Medizinische Katastrophe im Gazastreifen
Wynands war selbst zuletzt im Februar und März im Gazastreifen und half dort als Arzt im Krankenhaus aus. Die Situation vor Ort sei katastrophal, genauso wie man es aus Bildern und Videos aus den Medien kenne. Auf den Krankenhausfluren würden viele Menschen Zuflucht suchen.
"Es ist natürlich sehr bewegend, Kinder zu behandeln, die Familienangehörige verloren haben oder selbst so schwer verletzt sind, dass sie zum Beispiel erblindet sind. Da bleibt wenig Raum für Hoffnung und Perspektive", sagt Wynands.
Jan Wynands (links) und ein weiterer Arzt besprechen sich.
Hilfsaktion scheitert an Sicherheitsbedenken
Und dennoch stellte sich die Bundesregierung gegen eine Einreise der Kinder - genauer: gegen die Einreise von Mutter oder Vater der zum Teil sehr jungen Kinder.
Aus Regierungskreisen heißt es: "In den letzten Monaten haben Sicherheitsprüfungen im Gaza-Kontext deutlich gemacht, dass extremistische Einstellungen - etwa unter dem Gesichtspunkt der Hamas-Mitgliedschaft oder als deren möglicher Sympathisant - vorkommen können. Ein mögliches Risiko stellen dabei auch Personen dar, die zu einem späteren Zeitpunkt einen Anspruch auf Familiennachzug geltend machen könnten."

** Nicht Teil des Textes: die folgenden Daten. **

Lemma reachable_inv ids texts c :
  reachable ids texts c → connection_inv (foldl spec_text (subscribed ids) texts) c.
Proof.
  intros (Hne & Hids & b & now & k & c0 & c1 & tr & Hn & Hopen & Hruns).
  destruct (open_connection_inv ids b now k c0 Hne Hids Hn) as (c1' & Hopen' & Hi & _).
  rewrite Hopen in Hopen'. injection Hopen' as <-. by eapply connection_inv_runs.
Qed.

Lemma reachable_step ids texts c ev c' :
  reachable ids texts c → enabled c ev → run_event ev c = (Ok tt, c') →
  reachable ids (texts ++ text_of c ev) c'.
Proof.
  intros (Hne & Hids & b & now & k & c0 & c1 & tr & Hn & Hopen & Hruns) He Hrun.
  split; [done|]. split; [done|]. exists b, now, k, c0, c1, (tr ++ [ev]). split_and!; [done..|].
  by eapply runs_snoc.
Qed.

(** The events that complete an operation. *)
Definition is_completion (ev : io_event) : bool := match ev with SignalReceived => false | _ => true end.

Definition completions (tr : list io_event) : nat := length (List.filter is_completion tr).

Definition ending (c : Connection) : bool := connection_stopped c || shutdown_requested c.

Lemma ending_step φ c ev c' :
  connection_inv φ c → enabled c ev → run_event ev c = (Ok tt, c') → ending c = true →
  ending c' = true ∧ ((if is_completion ev then 1 else 0) + outstanding c' ≤ outstanding c)%nat ∧ text_of c ev = [].
Proof.
  intros Hi He Hrun Hend. assert (Ht : text_of c ev = []).
  { unfold text_of, ending in *. destruct ev as [[text|e]| | |]; try done. by rewrite Hend. }
  destruct ev as [r|e now|e|]; simpl; cycle 3.
  { injection Hrun as <-. unfold ending in *. destruct c. simpl in *. by rewrite orb_true_r. }
  all: destruct (event_handled φ c _ Hi He ltac:(done)) as (c1 & Hrun' & [_ Hd [Hst Hsd] _ _ _ _]);
    rewrite Hrun in Hrun'; injection Hrun' as <-; split_and!; [|specialize (Hd Hend); lia|done];
    unfold ending in *; rewrite Hsd; apply orb_true_iff in Hend as [Hs|Hs];
    [by rewrite Hst|by rewrite Hs, orb_true_r].
Qed.

Lemma ending_runs φ c tr more c' :
  connection_inv φ c → ending c = true → connection_runs c tr more c' →
  ending c' = true ∧ (completions tr + outstanding c' ≤ outstanding c)%nat ∧ more = [].
Proof.
  intros Hi Hend Hruns. induction Hruns as [|c tr more c1 ev c2 Hruns IH He Hrun]; [done|].
  destruct (IH Hi Hend) as (Hend1 & Hle & ->).
  destruct (ending_step _ _ _ _ (connection_inv_runs _ _ _ _ _ Hi Hruns) He Hrun Hend1) as (? & Hle' & ->).
  split_and!; [done| |done]. unfold completions in *. rewrite List.filter_app, length_app. simpl.
  destruct (is_completion ev); simpl in *; lia.
Qed.

(** C32: a connection never has two reads, two writes or two waits under way at
    once; while it is not stopped its timer is running and a read is under way,
    unless a shutdown was requested; a write is under way exactly when the flag
    says so; and no completion makes a handler throw. *)
Theorem connection_operations_exclusive ids texts c :
  reachable ids texts c →
  (reads c ≤ 1 ∧ writes c ≤ 1 ∧ waits c ≤ 1)%nat ∧
  (heartbeat_write_in_progress c = true ↔ writes c = 1%nat) ∧
  (connection_stopped c = false → waits c = 1%nat ∧ (reads c = 1%nat ∨ shutdown_requested c = true)) ∧
  ∀ ev, enabled c ev → ∃ c', run_event ev c = (Ok tt, c').
Proof.
  intros Hr%reachable_inv. pose proof Hr as [H1 H2 H3 _ _ H4 _]. split_and!; [done| |done| | | ].
  - rewrite H3. destruct (heartbeat_write_in_progress c); lia.
  - rewrite H3. by destruct (heartbeat_write_in_progress c).
  - intros Hs. destruct (H4 Hs) as (? & _ & ?). done.
  - intros ev He. destruct ev; try (destruct (event_handled _ c _ Hr He) as (c' & ? & _); [done|by eauto]).
    by eexists.
Qed.

(** C31: the books of a connection are what the texts read so far make of a fresh
    subscription: blank, unreadable and unknown texts change nothing, payloads do
    what their events mean, in the order of the reads. *)
Theorem connection_books_follow_texts ids texts c :
  reachable ids texts c → shows (states_ (feed_ c)) (foldl spec_text (subscribed ids) texts).
Proof. intros Hr%reachable_inv. apply Hr. Qed.

(** While something is under way in a connection that is to end, Asio owes a
    completion: the timer runs until the connection is stopped, and what is
    left then was cancelled. *)
Lemma ending_due φ c : connection_inv φ c → ending c = true → outstanding c ≠ O → ∃ ev, due c ev.
Proof.
  intros [_ _ _ _ _ Ha Hcan] Hend Ho. unfold due, outstanding in *.
  destruct (connection_stopped c) eqn:Hst.
  - destruct (Hcan eq_refl) as [_ Hso]. destruct (reads c) eqn:Hr; [destruct (writes c) eqn:Hw|].
    + exists (WaitDone None 0). simpl. split; [|done]. split; [lia|]. split; [done|].
      unfold clock_range, heartbeat_interval, seconds. mlia.
    + exists (WriteDone None). simpl. split; [lia|done].
    + exists (ReadDone (inl [])). simpl. split; [lia|done].
  - destruct (Ha eq_refl) as (Hw & _ & _). exists (WaitDone None 0). simpl. split; [|done].
    split; [lia|]. split; [done|]. unfold clock_range, heartbeat_interval, seconds. mlia.
Qed.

Daniela Neuendorf von der "Refugees Foundation" sieht das sehr kritisch: "Mir ist einfach unerklärlich, warum andere Länder das hinkriegen und wir in Deutschland daran kapitulieren, irgendwie 20 Kinder mit Begleitpersonen zu holen für drei Monate." Sie beklagt, dass auf dem Rücken dieser Kinder Politik gemacht werde. Auch andere europäische Länder wie Italien würden Kinder aus Gaza mit Begleitpersonen aufnehmen.
Daniela Neuendorf von der "Refugees Foundation" beklagt, dass auf dem Rücken der Kinder aus Gaza Politik gemacht werde.
Einreise ohne Begleitperson wäre möglich
Die Ministerien erklären, dass eine Einreise zur Behandlung in Deutschland für Kinder unter zwölf Jahren möglich sei, "wenn diese ohne Begleitpersonen mit Ausnahme von medizinischem Personal erfolgen kann". Doch die Hilfsorganisationen und Ärzte lehnen ab, dass die Kinder alleine reisen.
Doktor Jan Wynands sagt: "Wir wollen die Kinder mit all ihren Leiden, die sie mittragen, nicht noch zusätzlich traumatisieren in einem völlig fremden Kulturkreis. Es ist für uns grundsätzlich notwendig, dass eine Begleitperson dabei ist, die das Kind emotional unterstützt und wichtige, oft lebenswichtige Entscheidungen mit trifft."
Noch haben die deutschen Organisationen und Krankenhäuser die Hoffnung, dass ihre Hilfsaktion nicht final gescheitert ist. Denn die Ministerien beraten weiter, ob doch in Ausnahmefällen eine Einreise von Begleitpersonen realisiert werden kann. Die Verhandlungen mit den deutschen Behörden laufen nun seit einigen Monaten und in der Zeit hat sich die Liste der Kinder, die evakuiert werden sollen, immer wieder verändert. Die Hilfsorganisationen beklagen, dass einige der Kinder bereits verstorben seien.